Negative feedback is among the key mechanisms for regulating receptor tyrosine kinase (RTK) signaling. Human Sef, a recently identified inhibitor of RTK signaling, encodes different isoforms, including a membrane spanning (hSef-a) and a cytosolic (hSef-b) isoform. Previously, we reported that hSef-b inhibited fibroblast proliferation and prevented the activation of mitogen-activated protein kinase (MAPK), without affecting protein kinase B/Akt or p38 MAPK. Conflicting results were reported concerning hSef-a inhibition of MAPK activation, and the effect of hSef-a on other RTK-induced signaling pathways is unknown.
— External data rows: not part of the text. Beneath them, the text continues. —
(* ===== verification/State.v ===== *)
(** * The relay's shared state (struct State, src/state.h)

    The tables the client manager keeps about requests, publishers and
    subscribers, which the peer manager looks at too.  Handlers are referred to
    by their address ([Ref]); a [shared_ptr] that [operator[]] may have created
    empty is an optional address. *)

From S2P Require Import Prelude Common Quicr.

Abbreviation Ref := Z.

(** [quicr::messages::Location] *)
Record Location := mkLocation { loc_group : Z; loc_object : Z }.

#[global] Instance Location_eq_dec : EqDecision Location.
Proof. solve_decision. Defined.

Inductive RequestType := kSubscribeNamespace | kPublishNamespace.
Inductive RequestState := kRequestOk | kPendingOk | kRequestError.

Section state.
Context `{TrackNames}.

(** The only value stored in [related_data] is a namespace. *)
Record RequestTransaction := mkRequest {
  rt_type : RequestType;
  rt_state : RequestState;
  related_data : option TrackNamespace;
}.

Record SubscribePublishHandlerInfo := mkSubscribeHandlerInfo {
  shi_track_full_name : FullTrackName;
  shi_track_alias : Z;
  shi_request_id : Z;
  shi_priority : Z;
  shi_object_ttl : Z;
  shi_group_order : option Z;
  shi_start_location : Location;
}.

(** [State::SubscribeInfo] without the connection handle and request id, by
    which the set orders and compares it. *)
Record ActiveSubscribe := mkActive {
  act_track_alias : Z;
  act_priority : Z;
  act_delivery_timeout : Z;
  act_start_location : Location;
}.

Record RelayState := mkState {
  requests : gmap (Z * Z) RequestTransaction;                    (* connection, request id *)
  pub_namespace_active : gmap (TrackNamespace * Z) (gset Z);     (* connection: track aliases *)
  pub_subscribes : gmap (Z * Z) (option Ref);                    (* track alias, connection *)
  pub_subscribes_by_req_id : gmap (Z * Z) (option Ref);          (* request id, connection *)
  subscribes_namespaces : gmap TrackNamespace (gmap Z Ref);      (* connection *)
  subscribes : gmap (Z * Z) SubscribePublishHandlerInfo;         (* track alias, connection *)
  subscribe_alias_req_id : gmap (Z * Z) Z;                       (* connection, request id *)
  subscribe_active_ : gmap (TrackNamespace * Z) (gmap (Z * Z) ActiveSubscribe);  (* name hash *)
}.

Definition State_empty : RelayState := mkState ∅ ∅ ∅ ∅ ∅ ∅ ∅ ∅.

Definition set_requests f st := mkState (f (requests st)) (pub_namespace_active st) (pub_subscribes st)
  (pub_subscribes_by_req_id st) (subscribes_namespaces st) (subscribes st) (subscribe_alias_req_id st)
  (subscribe_active_ st).
Definition set_pub_namespace_active f st := mkState (requests st) (f (pub_namespace_active st)) (pub_subscribes st)
  (pub_subscribes_by_req_id st) (subscribes_namespaces st) (subscribes st) (subscribe_alias_req_id st)
  (subscribe_active_ st).
Definition set_pub_subscribes f st := mkState (requests st) (pub_namespace_active st) (f (pub_subscribes st))
  (pub_subscribes_by_req_id st) (subscribes_namespaces st) (subscribes st) (subscribe_alias_req_id st)
  (subscribe_active_ st).
Definition set_pub_subscribes_by_req_id f st := mkState (requests st) (pub_namespace_active st) (pub_subscribes st)
  (f (pub_subscribes_by_req_id st)) (subscribes_namespaces st) (subscribes st) (subscribe_alias_req_id st)
  (subscribe_active_ st).
Definition set_subscribes_namespaces f st := mkState (requests st) (pub_namespace_active st) (pub_subscribes st)
  (pub_subscribes_by_req_id st) (f (subscribes_namespaces st)) (subscribes st) (subscribe_alias_req_id st)
  (subscribe_active_ st).
Definition set_state_subscribes f st := mkState (requests st) (pub_namespace_active st) (pub_subscribes st)
  (pub_subscribes_by_req_id st) (subscribes_namespaces st) (f (subscribes st)) (subscribe_alias_req_id st)
  (subscribe_active_ st).
Definition set_subscribe_alias_req_id f st := mkState (requests st) (pub_namespace_active st) (pub_subscribes st)
  (pub_subscribes_by_req_id st) (subscribes_namespaces st) (subscribes st) (f (subscribe_alias_req_id st))
  (subscribe_active_ st).
Definition set_subscribe_active f st := mkState (requests st) (pub_namespace_active st) (pub_subscribes st)
  (pub_subscribes_by_req_id st) (subscribes_namespaces st) (subscribes st) (subscribe_alias_req_id st)
  (f (subscribe_active_ st)).
End state.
Here we show that, in fibroblasts, similar to hSef-b, ectopic expression of hSef-a inhibited fibroblast growth factor-induced cell proliferation. Unlike hSef-b, however, the growth arrest was mediated via a MAPK-independent mechanism, and was accompanied by elevated p38 MAPK phosphorylation and inhibition of protein kinase B/Akt. In addition, hSef-a, but not hSef-b, mediated apoptosis in fibroblast growth factor-stimulated cells. Chemical inhibitor of p38 MAPK abrogated the effect of hSef-a on apoptosis. In epithelial cells, ectopic expression of hSef-a inhibited the activation of MAPK, whereas down-regulation of endogenous hSef-a significantly increased MAPK activation and accelerated growth factor-dependent cell proliferation. These results indicate that hSef-a is a multifunctional negative modulator of RTK signaling and clearly demonstrate that hSef-a can inhibit the activation of MAPK, although in a cell type-specific manner. Moreover, the differences between the activities of hSef-a and hSef-b suggest that hSef isoforms can control signal specificity and subsequent cell fate by utilizing different mechanisms to modulate RTK signaling.